With advancements in computational methods, machine learning (ML) has emerged as a powerful tool in CRS research, enabling the analysis of complex, nonlinear relationships between biomarkers, surgical history, and disease progression. 14 Several studies have demonstrated the potential of ML models in CRS classification, treatment response prediction, and surgical outcome forecasting. 15
Recent research has developed ML models to predict postoperative outcomes in CRS patients undergoing ESS. 14 By integrating preoperative clinical parameters, biomarker profiles, and imaging data, these models have achieved high accuracy in forecasting disease control, partial control, or relapse after surgery.16,17 Some approaches have incorporated microRNA markers, significantly improving predictive performance. 18 Additionally, ML has been applied to eosinophilic CRS prediction, utilizing a combination of blood biomarkers, inflammatory mediators, and clinical observations to differentiate subtypes with high sensitivity and specificity. 14
In this study, we apply ML techniques to analyze the relationship between biomarker profiles and surgical history in CRS patients. Our objective is to develop predictive models that can stratify patients based on their likelihood of requiring revision surgery, providing insights into the pathophysiology of treatment-refractory CRS. We hypothesize that specific cytokine patterns and inflammatory endotypes are associated with surgical recurrence and that ML-driven analysis can improve prognostic accuracy beyond traditional clinical parameters.
Materials and Methods
Patient Enrollment and Data Curation
Adults presenting to the Vanderbilt Asthma, Sinus, and Allergy Program or the Vanderbilt Bill Wilkerson Center for ESS between September 2015 and September 2024 enrolled in an IRB-approved longitudinal prospective cohort study. The diagnosis of CRS was determined according to the guidelines outlined in the European Position Paper on Rhinosinusitis and Nasal Polyps, as well as the International Consensus Statement on Allergy and Rhinology, 19 and patients were selected for surgery after failing a trial of appropriate medical therapy. Patients were excluded if they had odontogenic rhinosinusitis, suspected mycetoma, current monoclonal antibody therapy, systemic steroid use within 1 month of surgery, cystic fibrosis, or known autoimmune disease. Two classification tasks were defined based on surgical history: a binary classification to predict whether a patient had ever undergone sinus surgery, and a multi-class classification task to predict the number of prior surgeries a patient had undergone.
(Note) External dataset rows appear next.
Lemma updateHistoricalData_empty_witness :
  exists dir' hours',
    januaryDir !! "2024-01-05"
    = Some (DailyFile (array_set
                         (array_set (replicate 24 None) 14
                            (readingAt (hourOf 4 14) light 67))
                         3 (readingAt (hourOf 4 3) moderate 33)))
    /\ @updateHistoricalData calendarDates [] (hourOf 4 14 + 2400000)
         (Some januaryDir) = Some dir'
    /\ dir' !! "2024-01-05" = Some (DailyFile hours')
    /\ hours' !! 14%nat
       = Some (Some {| hr_timestamp := hourOf 4 14 + 2400000; regions := ∅ |}).
Proof.
  destruct (@updateHistoricalData_empty calendarDates (hourOf 4 14 + 2400000)
              (Some januaryDir))
    as (dir' & hours & hours' & Hu & _ & Hd & _ & Hslot & _).
  - intros content Hc. vm_compute in Hc. inversion Hc. right. by eexists.
  - assert (toISODate (hourOf 4 14 + 2400000) = "2024-01-05") as Hkey
      by (vm_compute; reflexivity).
    assert (getUTCHours (hourOf 4 14 + 2400000) = 14%nat) as Hhour
      by (vm_compute; reflexivity).
    rewrite Hkey in Hd. rewrite Hhour in Hslot.
    exists dir', hours'.
    split; [vm_compute; reflexivity|]. split; [exact Hu|].
    split; [exact Hd|exact Hslot].
Defined.

Lemma cleanup_idempotent_witness :
  (@cleanup calendarDates jan2026 (Some januaryDir)).2 = ["2024-01-01"]
  /\ @cleanup calendarDates jan2026
       (@cleanup calendarDates jan2026 (Some januaryDir)).1
     = ((@cleanup calendarDates jan2026 (Some januaryDir)).1, []).
Proof.
  split; [by vm_compute|].
  apply (@cleanup_idempotent calendarDates jan2026 (Some januaryDir)).
Defined.

(** * More properties of the code *)

(** ** More on the classifier and the analysis *)

Lemma num_ge_Fin_ofZ (q : Q) (b : Z) :
  num_ge (Fin q) (ofZ b) = true <-> (inject_Z b <= q)%Q.
Proof. unfold num_ge, ofZ. apply Qle_bool_iff. Qed.

Lemma num_ge_Fin_ofZ_false (q : Q) (b : Z) :
  num_ge (Fin q) (ofZ b) = false <-> (q < inject_Z b)%Q.
Proof.
  rewrite <- not_true_iff_false, num_ge_Fin_ofZ. split.
  - apply Qnot_le_lt.
  - apply Qlt_not_le.
Qed.
(** * notmuch_propagate_mute: propagation of the mute command down a thread

    A shallow embedding of [notmuch_propagate_mute.py].  The script reads
    the [mute-thread] tag that a human puts on a message and writes the
    [thread-muted] tag on that message and on the replies below it, until
    a reply addresses the user more directly than its parent did.

    The notmuch database is modelled as a tag index keyed by message id,
    together with a journal of the [add_tag] calls that were made on it.
    A [Message] is the handle the library returns: an id, its headers and
    its replies.  Code that touches the database runs in a small state
    monad. *)

From Stdlib Require Import ZArith Ascii.
From stdpp Require Import base gmap strings list pretty.

(** ** Python [str] operations used by the script *)

Module Str.

(** [hay.startswith(needle)] *)
Fixpoint startswith (needle hay : string) : bool :=
  match needle, hay with
  | EmptyString, _ => true
  | String _ _, EmptyString => false
  | String a needle', String b hay' =>
      if decide (a = b) then startswith needle' hay' else false
  end.

(** [needle in hay]: [needle] occurs in [hay] as a contiguous run of
    characters. *)
Fixpoint contains (needle hay : string) : bool :=
  startswith needle hay ||
  match hay with
  | EmptyString => false
  | String _ hay' => contains needle hay'
  end.
(** * NearEarthObjects: linking, lookup, query and serialisation

    A shallow embedding of [models.py] and [database.py].

    Python objects are mutable and shared: a [NearEarthObject] holds the
    list of its [CloseApproach]es and every [CloseApproach] points back to
    its [NearEarthObject].  Objects therefore live in a store and are
    named by their identity; fields holding objects hold identities. *)

From Stdlib Require Import ZArith Floats.SpecFloat.
From stdpp Require Import gmap strings list pretty.

Local Open Scope string_scope.
Local Open Scope list_scope.
Local Set Warnings "-register-all".

(** ** Python values and exceptions *)

(** The scalars a raw record can carry into a constructor, and that a
    caller can pass as a lookup key or as an output kind. *)
Inductive PyVal :=
  | VNone
  | VBool (b : bool)
  | VInt (z : Z)
  | VStr (s : string).

Inductive PyExn :=
  | AttributeError
  | TypeError
  | ValueError
  | Exception.

(** The class name an exception is reported under. *)
Definition exn_class (e : PyExn) : string :=
  match e with
  | AttributeError => "AttributeError"
  | TypeError => "TypeError"
  | ValueError => "ValueError"
  | Exception => "Exception"
  end.

Inductive result (A : Type) :=
  | Ok (a : A)
  | Raise (e : PyExn).
Arguments Ok {A} a.
Arguments Raise {A} e.

(** [str(v)] *)
Definition py_str (v : PyVal) : string :=
  match v with
  | VNone => "None"
  | VBool true => "True"
  | VBool false => "False"
  | VInt z => pretty z
  | VStr s => s
  end.

(** Truth value of [v], as tested by [not v] and by [x or y]. *)
Definition py_truthy (v : PyVal) : bool :=
  match v with
  | VNone => false
  | VBool b => b
  | VInt z => negb (Z.eqb z 0)
  | VStr s => negb (String.eqb s "")
  end.

(** [v == lit] for a string literal [lit]: no other scalar equals a string. *)
Definition py_eq_str (v : PyVal) (lit : string) : bool :=
  match v with
  | VStr s => String.eqb s lit
  | _ => false
  end.

(** ** Objects *)

(** Python floats are IEEE 754 binary64 numbers. *)
Abbreviation pyfloat := spec_float.
Definition float_nan : pyfloat := S754_nan.

(** A naive [datetime] with minute resolution. *)
Record datetime := mkDatetime {
  year : Z; month : Z; day : Z; hour : Z; minute : Z
}.

(** Object identity. *)
Abbreviation loc := nat.

Record NearEarthObject := mkNearEarthObject {
  designation : string;
  name : option string;
  hazardous : bool;
  diameter : pyfloat;
  approaches : list loc
}.

(** What [CloseApproach.neo] holds: [None], the designation string put
    there by the constructor, or the linked [NearEarthObject]. *)
Inductive NeoField :=
  | NeoNone
  | NeoDes (s : string)
  | NeoRef (n : loc).

Record CloseApproach := mkCloseApproach {
  _designation : string;
  time : datetime;
  distance : pyfloat;
  velocity : pyfloat;
  neo : NeoField
}.

Record Heap := mkHeap {
  neo_objs : gmap loc NearEarthObject;
  ca_objs : gmap loc CloseApproach
}.

(** ** State and exceptions *)

Definition M (A : Type) : Type := Heap -> result (A * Heap).

Definition ret {A} (a : A) : M A := fun h => Ok (a, h).

Definition bind {A B} (m : M A) (k : A -> M B) : M B :=
  fun h =>
    match m h with
    | Ok (a, h') => k a h'
    | Raise e => Raise e
    end.

Notation "x <- m ;; k" := (bind m (fun x => k))
  (at level 100, m at next level, right associativity).
Notation "m ;;; k" := (bind m (fun _ => k))
  (at level 100, right associativity).

(** Attribute access on an object that is not of the expected class. *)
Definition get_neo (n : loc) : M NearEarthObject :=
  fun h =>
    match neo_objs h !! n with
    | Some o => Ok (o, h)
    | None => Raise AttributeError
    end.

Definition get_ca (a : loc) : M CloseApproach :=
  fun h =>
    match ca_objs h !! a with
    | Some o => Ok (o, h)
    | None => Raise AttributeError
    end.

Definition with_neo (v : NeoField) (o : CloseApproach) : CloseApproach :=
  {| _designation := _designation o; time := time o;
     distance := distance o; velocity := velocity o; neo := v |}.

Definition with_appended (a : loc) (o : NearEarthObject) : NearEarthObject :=
  {| designation := designation o; name := name o;
     hazardous := hazardous o; diameter := diameter o;
     approaches := approaches o ++ [a] |}.

(** [self.neo = v] *)
Definition set_neo (self : loc) (v : NeoField) : M unit :=
  o <- get_ca self ;;
  fun h =>
    Ok (tt, {| neo_objs := neo_objs h;
               ca_objs := <[self := with_neo v o]> (ca_objs h) |}).

(** [n.approaches.append(a)] *)
Definition append_approach (n : loc) (a : loc) : M unit :=
  o <- get_neo n ;;
  fun h =>
    Ok (tt, {| neo_objs := <[n := with_appended a o]> (neo_objs h);
               ca_objs := ca_objs h |}).

Fixpoint mapM {A B} (f : A -> M B) (l : list A) : M (list B) :=
  match l with
  | [] => ret []
  | x :: l' => y <- f x ;; ys <- mapM f l' ;; ret (y :: ys)
  end.

(** ** models.py *)

Section Constructors.

(** The built-in [float] and the function [helpers.cd_to_datetime]
    (the module [helpers] is imported by [models.py]); both may raise. *)
Variable py_float : PyVal -> result pyfloat.
Variable cd_to_datetime : PyVal -> result datetime.

(** [handle_hazard] inside [NearEarthObject.__init__]. *)
Definition handle_hazard (pha : PyVal) : bool :=
  if py_eq_str pha "Y" then true else false.

(** [validate_dia] inside [NearEarthObject.__init__]. *)
Definition validate_dia (diameter : PyVal) : result bool :=
  if negb (py_truthy diameter) then Raise Exception else Ok true.

(** [NearEarthObject.__init__]: the fields of the new object. *)
Definition NearEarthObject_init (pdes name pha diameter : PyVal)
  : NearEarthObject :=
  {| designation := py_str pdes;
     (* str(name) or None *)
     name := if py_truthy (VStr (py_str name))
             then Some (py_str name) else None;
     hazardous := handle_hazard pha;
     (* try: ... except: self.diameter = float('NaN') *)
     diameter :=
       match validate_dia diameter with
       | Ok true =>
           match py_float diameter with
           | Ok d => d
           | Raise _ => float_nan
           end
       | Ok false => float_nan
       | Raise _ => float_nan
       end;
     approaches := [] |}.

(** [validate_des] inside [CloseApproach.__init__]. *)
Definition validate_des (des : PyVal) : result bool :=
  if negb (py_truthy des) then Raise Exception else Ok true.

(** [CloseApproach.__init__]: the fields of the new object, or the
    exception a conversion raised. *)
Definition CloseApproach_init (des cd dist v_rel : PyVal)
  : result CloseApproach :=
  match cd_to_datetime cd with
  | Raise e => Raise e
  | Ok t =>
    match py_float dist with
    | Raise e => Raise e
    | Ok d =>
      match py_float v_rel with
      | Raise e => Raise e
      | Ok v =>
          Ok {| _designation := py_str des;
                time := t; distance := d; velocity := v;
                neo := match validate_des des with
                       | Ok true => NeoDes (py_str des)
                       | Ok false => NeoNone
                       | Raise _ => NeoNone
                       end |}
      end
    end
  end.

End Constructors.

(** [CloseApproach.link_neo]; [neos] is the dictionary from designation
    to [NearEarthObject]. *)
Definition link_neo (self : loc) (neos : gmap string loc) : M loc :=
  o <- get_ca self ;;
  match neos !! _designation o with
  | Some n =>
      set_neo self (NeoRef n) ;;;
      (* self.neo.approaches.append(self) *)
      append_approach n self ;;;
      ret self
  | None =>
      set_neo self NeoNone ;;;
      ret self
  end.

(** The values a serialised record holds; a [dict] literal keeps the
    order in which its keys are written. *)
Inductive SerVal :=
  | SNone
  | SBool (b : bool)
  | SFloat (f : pyfloat)
  | SStr (s : string)
  | SDict (d : list (string * SerVal)).

Section Serialisation.

(** [helpers.datetime_to_str]. *)
Variable datetime_to_str : datetime -> string.

(** The property [CloseApproach.time_str]. *)
Definition time_str (o : CloseApproach) : string :=
  datetime_to_str (time o).

Definition ser_name (o : option string) : SerVal :=
  match o with
  | Some s => SStr s
  | None => SNone
  end.

(** [self.neo.<attribute>]: only a [NearEarthObject] has the attributes
    read by [serialize]; [None] and [str] have none of them. *)
Definition neo_of (h : Heap) (o : CloseApproach) : result NearEarthObject :=
  match neo o with
  | NeoRef n =>
      match neo_objs h !! n with
      | Some b => Ok b
      | None => Raise AttributeError
      end
  | NeoNone => Raise AttributeError
  | NeoDes _ => Raise AttributeError
  end.

(** [CloseApproach.serialize]. *)
Definition serialize (h : Heap) (self : loc) (extension : PyVal)
  : result SerVal :=
  match ca_objs h !! self with
  | None => Raise AttributeError
  | Some o =>
    if py_eq_str extension "csv" then
      match neo_of h o with
      | Raise e => Raise e
      | Ok b =>
          Ok (SDict [("datetime_utc", SStr (time_str o));
                     ("distance_au", SFloat (distance o));
                     ("velocity_km_s", SFloat (velocity o));
                     ("designation", SStr (designation b));
                     ("name", ser_name (name b));
                     ("diameter_km", SFloat (diameter b));
                     ("potentially_hazardous", SBool (hazardous b))])
      end
    else if py_eq_str extension "json" then
      match neo_of h o with
      | Raise e => Raise e
      | Ok b =>
          Ok (SDict [("datetime_utc", SStr (time_str o));
                     ("distance_au", SFloat (distance o));
                     ("velocity_km_s", SFloat (velocity o));
                     ("neo",
                      SDict [("designation", SStr (designation b));
                             ("name", ser_name (name b));
                             ("diameter_km", SFloat (diameter b));
                             ("potentially_hazardous",
                              SBool (hazardous b))])])
      end
    else if negb (py_eq_str extension "csv" || py_eq_str extension "json")
    then Raise ValueError
    else Ok SNone
  end.

End Serialisation.

(** ** database.py *)

Record NEODatabase := mkNEODatabase {
  neo_by_name : gmap (option string) loc;
  neo_by_designation : gmap string loc;
  _approaches : list loc;
  _neos : list NeoField
}.

(** [{key(i): i for i in neos}], filled from left to right. *)
Fixpoint dict_comp {K} `{Countable K} (key : NearEarthObject -> K)
    (neos : list loc) (acc : gmap K loc) : M (gmap K loc) :=
  match neos with
  | [] => ret acc
  | i :: rest =>
      o <- get_neo i ;;
      dict_comp key rest (<[key o := i]> acc)
  end.

(** [NEODatabase.__init__] *)
Definition NEODatabase_init (neos approaches : list loc) : M NEODatabase :=
  by_name <- dict_comp name neos ∅ ;;
  by_des <- dict_comp designation neos ∅ ;;
  linked <- mapM (fun i => link_neo i by_des) approaches ;;
  linked_neos <- mapM (fun i => o <- get_ca i ;; ret (neo o)) linked ;;
  ret {| neo_by_name := by_name;
         neo_by_designation := by_des;
         _approaches := linked;
         _neos := linked_neos |}.
(** The rings pushed on [rawCoordinates] (lines 116-135) for the kinds other
    than Point, on which [condenseCoordinates] returns before.  An entry is
    [None] when [geoJson.coordinates[0]] is [undefined].  A sort of two or
    more polygons calls the comparator on each of them, which throws on a
    polygon without a first ring; a sort of fewer does not call it. *)
Definition rawCoordinatesOf (c : Constants) (geoJson : OpenStreetMapGeoJson)
  : Result (list (option Ring)) :=
  match geoJson with
  | POINT _ => Return []
  | POLYGON coordinates => Return [nth_error coordinates 0]
  | LINESTRING coordinates => Return [nth_error coordinates 0]
  | MULTIPOLYGON coordinates =>
      if (2 <=? length coordinates) && existsb hasNoRing coordinates
      then Throw TypeError
      else Return (map Some
             (concat (firstn (MAX_POLYGON_COUNT c) (sortPolygons coordinates))))
  | OtherType _ => Throw (Error UNKNOWN_GEOJSON_TYPE)
  end.

(** The [for] loop of lines 147-157: [previous] is [polygon[i - 1]], [rest] is
    [polygon[i], polygon[i + 1], ...]; the state is [totalDistance] and the
    array [coordinatesWithDistances]. *)
Fixpoint distanceLoop (previous : Position) (rest : list Position)
  (totalDistance : number) (coordinatesWithDistances : list Coordinate)
  : number * list Coordinate :=
  match rest with
  | [] => (totalDistance, coordinatesWithDistances)
  | coordinateA :: rest' =>
      let distance := calculateCoordinateSeparation coordinateA previous in
      distanceLoop coordinateA rest' (totalDistance + distance)%float
        (coordinatesWithDistances
           ++ [{| longitude := fst coordinateA;
                  latitude := snd coordinateA;
                  distance := distance |}])
  end.

(** One call of the [forEach] callback of lines 180-189; the state is
    [distanceAccumulator] and the array [coordinates]. *)
Definition takeCoordinate (distanceInterval : number)
  (state : number * list Coordinate) (coordinate : Coordinate) (index : nat)
  : number * list Coordinate :=
  let distanceAccumulator := (fst state + distance coordinate)%float in
  if index =? 0 then (distanceAccumulator, snd state ++ [coordinate])
  else if (distanceInterval <? distanceAccumulator)%float
       then (0%float, snd state ++ [coordinate])
       else (distanceAccumulator, snd state).

Fixpoint takeLoop (distanceInterval : number) (index : nat)
  (coordinatesWithDistances : list Coordinate)
  (state : number * list Coordinate) : number * list Coordinate :=
  match coordinatesWithDistances with
  | [] => state
  | coordinate :: rest =>
      takeLoop distanceInterval (S index) rest
        (takeCoordinate distanceInterval state coordinate index)
  end.

(** The frequency of lines 159-171. *)
Definition frequencyOf (c : Constants) (multipolygon : bool) (index : nat)
  : number :=
  if multipolygon && (1 <? index) then 10%float
  else DISTANCE_INTERVAL_FREQUENCY c.

(** The callback of [rawCoordinates.map] (lines 138-192).  Reading
    [polygon[0][0]] throws when [polygon] is [undefined] or has no element. *)
Definition condensePolygon (c : Constants) (multipolygon : bool)
  (polygon : option Ring) (index : nat) : Result (list Coordinate) :=
  match polygon with
  | None => Throw TypeError
  | Some [] => Throw TypeError
  | Some (first :: rest) =>
      let start :=
        [{| longitude := fst first; latitude := snd first;
           distance := 0%float |}] in
      let (totalDistance, coordinatesWithDistances) :=
        distanceLoop first rest 0%float start in
      let distanceInterval :=
        (totalDistance / frequencyOf c multipolygon index)%float in
      Return (snd (takeLoop distanceInterval 0 coordinatesWithDistances
                     (0%float, [])))
  end.

Definition condenseCoordinates (c : Constants) (geoJson : OpenStreetMapGeoJson)
  : Result (list (list Coordinate)) :=
  if is_point geoJson then Return [[]]
  else
    rawCoordinates <- rawCoordinatesOf c geoJson ;;
    mapi (condensePolygon c (is_multipolygon geoJson)) rawCoordinates.

(** ** buildEncodedCanonicalName *)

(** The number of leading code units of [s] that satisfy [p]. *)
Fixpoint runLength (p : char -> bool) (s : jsstring) : nat :=
  match s with
  | [] => 0
  | c :: rest => if p c then S (runLength p rest) else 0
  end.

(** A pattern gives, for the text that starts at the current position, the
    length of its match there, if any. *)
Definition Pattern : Type := jsstring -> option nat.

(** [/,+\s/]: a greedy run of one or more commas, then one whitespace code
    unit.  Giving back commas cannot help: the code unit after a shorter run
    is a comma. *)
Definition commasThenSpace : Pattern := fun s =>
  let commas := runLength is_comma s in
  match commas, nth_error s commas with
  | S _, Some c => if is_whitespace c then Some (S commas) else None
  | _, _ => None
  end.

(** [/\s+/]: a greedy run of one or more whitespace code units. *)
Definition spaces : Pattern := fun s =>
  match runLength is_whitespace s with
  | 0 => None
  | S n => Some (S n)
  end.

(** [String.prototype.replace] with a global pattern and a constant
    replacement: the text is scanned from the left; where the pattern matches,
    the replacement is emitted and the scan resumes after the match ([inside]
    counts the matched code units still to skip); elsewhere the code unit is
    copied.  After an empty match the scan advances by one code unit. *)
Fixpoint replaceFrom (pattern : Pattern) (replacement : jsstring)
  (inside : nat) (s : jsstring) : jsstring :=
  match s with
  | [] =>
      match inside, pattern [] with
      | 0, Some _ => replacement
      | _, _ => []
      end
  | c :: rest =>
      match inside with
      | S k => replaceFrom pattern replacement k rest
      | 0 =>
          match pattern s with
          | Some (S k) => replacement ++ replaceFrom pattern replacement k rest
          | Some 0 => replacement ++ c :: replaceFrom pattern replacement 0 rest
          | None => c :: replaceFrom pattern replacement 0 rest
          end
      end
  end.
(** * The MCP client of claudius (src/agent/mcp_client.py)

    A shallow embedding of class [MCPClient]: the registry of server
    entries, the request-id counter, the handshake, tool calls and the
    teardown pass, followed by the properties of the specification that
    concern them.  With it come the two places that feed the client:
    [load_mcp_servers] (src/agent/config.py), which reads the list of
    servers, and [ResearchAgent.gather_context] (src/agent/research.py),
    which connects them and asks each for its context.

    Conventions of the embedding.
    - A Python [str] is a [string]; each character stands for the code
      point of the same number (0..255).
    - A value produced by [json.loads] is a [json]; numbers are integers.
    - A Python [dict] is an association list in insertion order, looked up
      by first occurrence of the key.
    - An exception is a class and the text [str(e)] yields.  The texts of
      the interpreter's own errors are those of CPython 3.12.
    - The child processes are the environment: what each of them answers
      and how it behaves at shutdown is data carried by the process.
    - A call returns a value, raises, or does not return: an [await] on a
      read or on a wait without a timeout that the process never answers
      gives the outcome [Blocked], which no [except] clause sees. *)

From Stdlib Require Import ZArith List String Ascii Bool Lia DecimalString.
From Stdlib Require Import Sorted FinFun.
Import ListNotations.

Local Open Scope string_scope.
Local Open Scope Z_scope.

(** ** Python strings *)

Module PyStr.

(** [sub in s] for two strings: [sub] occurs in [s] as a contiguous run. *)
Fixpoint contains (sub s : string) : bool :=
  String.prefix sub s ||
  match s with
  | EmptyString => false
  | String _ s' => contains sub s'
  end.

Fixpoint chars (s : string) : list ascii :=
  match s with
  | EmptyString => []
  | String c s' => c :: chars s'
  end.

Definition code (c : ascii) : N := N_of_ascii c.

Definition hex_digit (n : N) : ascii :=
  match n with
  | 0%N => "0" | 1%N => "1" | 2%N => "2" | 3%N => "3"
  | 4%N => "4" | 5%N => "5" | 6%N => "6" | 7%N => "7"
  | 8%N => "8" | 9%N => "9" | 10%N => "a" | 11%N => "b"
  | 12%N => "c" | 13%N => "d" | 14%N => "e" | _ => "f"
  end%char.

(** [\xhh], the escape [repr] uses for a code point below 256. *)
Definition hex_escape (c : ascii) : string :=
  String "\" (String "x"
    (String (hex_digit (code c / 16)) (String (hex_digit (code c mod 16)) ""))).

(** [str.isprintable] on one code point below 256: the controls
    (0..31, 127..159), the no-break space 160 and the soft hyphen 173 are
    not printable. *)
Definition isprintable (c : ascii) : bool :=
  let n := code c in
  ((32 <=? n) && (n <? 127) || (161 <=? n) && negb (n =? 173))%N.

Definition has (c : ascii) (s : string) : bool :=
  existsb (Ascii.eqb c) (chars s).

Definition dquote : ascii := ascii_of_N 34.

(** The quote [repr] encloses the string in: a double quote when the
    string has a single quote and no double quote, a single quote
    otherwise. *)
Definition repr_quote (s : string) : ascii :=
  if has "'" s && negb (has dquote s) then dquote else "'"%char.

Definition tab : ascii := ascii_of_N 9.
Definition newline : ascii := ascii_of_N 10.
Definition creturn : ascii := ascii_of_N 13.

(** Whether [repr] writes [c] otherwise than as itself. *)
Definition escaped (quote c : ascii) : bool :=
  Ascii.eqb c quote || Ascii.eqb c "\" || negb (isprintable c).

Definition repr_char (quote c : ascii) : string :=
  if Ascii.eqb c quote || Ascii.eqb c "\" then String "\" (String c "")
  else if Ascii.eqb c tab then "\t"
  else if Ascii.eqb c newline then "\n"
  else if Ascii.eqb c creturn then "\r"
  else if isprintable c then String c ""
  else hex_escape c.

Fixpoint repr_body (quote : ascii) (s : string) : string :=
  match s with
  | EmptyString => EmptyString
  | String c s' => repr_char quote c ++ repr_body quote s'
  end.

(** [repr(s)] *)
Definition repr (s : string) : string :=
  let q := repr_quote s in
  String q (repr_body q s ++ String q "").

(** [", ".join(parts)] *)
Definition join (sep : string) (parts : list string) : string :=
  String.concat sep parts.

(** [str.lower] on one code point below 256: the letters A..Z and the
    capitals of Latin-1 (192..222, the multiplication sign 215 apart) go
    32 up, every other one stays. *)
Definition lower_char (c : ascii) : ascii :=
  let n := code c in
  if ((65 <=? n) && (n <=? 90)
      || (192 <=? n) && (n <=? 222) && negb (n =? 215))%N
  then ascii_of_N (n + 32) else c.

(** [s.lower()] *)
Fixpoint lower (s : string) : string :=
  match s with
  | EmptyString => EmptyString
  | String c s' => String (lower_char c) (lower s')
  end.

End PyStr.

(** ** Values decoded from JSON *)

(** The values the client receives, keeps and sends.  Each of them has an
    encoding, so that [json.dumps] of a request built from them returns;
    arguments of a tool call that are no JSON value are not covered. *)

#[local] Set Warnings "-register-all".

Inductive json : Type :=
| JNull
| JBool (b : bool)
| JInt (z : Z)
| JStr (s : string)
| JList (items : list json)
| JDict (fields : list (string * json)).

(** ** Exceptions *)

Inductive exn_class : Type :=
| PyException        (* raise Exception(...) *)
| JSONDecodeError
| UnicodeDecodeError
| TimeoutError
| TypeError
| AttributeError
| KeyError
| ValueError
| OSError.

Record exn : Type := Exc { exn_cls : exn_class; exn_str : string }.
To ensure data integrity, all samples missing the target variable for either classification task were excluded. For the binary task, this included missing values in the variable indicating prior surgical experience, while for the multi-class task, samples lacking a valid count of previous surgeries were removed. For the remaining features, missing values were imputed using the column-wise mean. All numerical features were then standardized using z-score normalization to ensure consistency in scale across variables.
Cytokine and Cell Count Assessment
Prior to beginning each surgical procedure, a 9 × 24 mm polyurethane sponge was placed into the middle meatus in each side under endoscopic visualization and left in place for 5 minutes. This was then retrieved and centrifuged at 14 000g for 10 minutes to elute mucus. Samples were then gently vortexed and again centrifuged for 5 minutes to remove cellular debris. Supernatants were removed and frozen at −80 °C for subsequent cytokine analysis. Cytokine assays were performed using a standard sensitivity multiplex cytokine bead assay (BD Biosciences, Franklin Lakes, NJ, USA) according to the manufacturer’s protocol; the procedure for assessment has been previously described.20,21 Histopathological evaluation of excised sinonasal ethmoid tissue was performed by a head and neck pathologist in a blinded fashion, and the mean number of eosinophils and neutrophils over 5 randomly selected high-powered fields (HPF) was recorded.
Feature Extraction
Based on clinical relevance and data availability, all features were grouped into 5 functional categories:
Eosinophil and Neutrophil-Related Histopathologic Markers (EO): Eosinophil count per HPF, neutrophil count per HPF, computed tomography score, and eosinophil-based histopathology score.
Cytokine and Chemokine Markers (CY): Mucus biomarkers based on a cytometric bead assay measuring levels of 17 inflammatory cytokines and chemokines (IL-1α, IL-1β, IL-2, IL-3, IL-4, IL-5, IL-6, IL-7, IL-8, IL-9, IL-10, IL-12/IL-23 (p40), IL-13, IL-17A, IL-21, tumor necrosis factor-α, interferon-γ, Eotaxin, RANTES, GM-CSF).
Demographic Factors (DM): Sex, race, BMI, and whether patients are current smoker.
Comorbidities (CM): Presence of other comorbid medical conditions, including asthma, allergic rhinitis, migraine, other headache disorders, fibromyalgia, arthritis, temporomandibular joint disorder, obstructive sleep apnea, gastroesophageal reflux disease, eustachian tube dysfunction, congestive heart failure, chronic obstructive pulmonary disease, diabetes mellitus type 1, diabetes mellitus type 2, and ear pain.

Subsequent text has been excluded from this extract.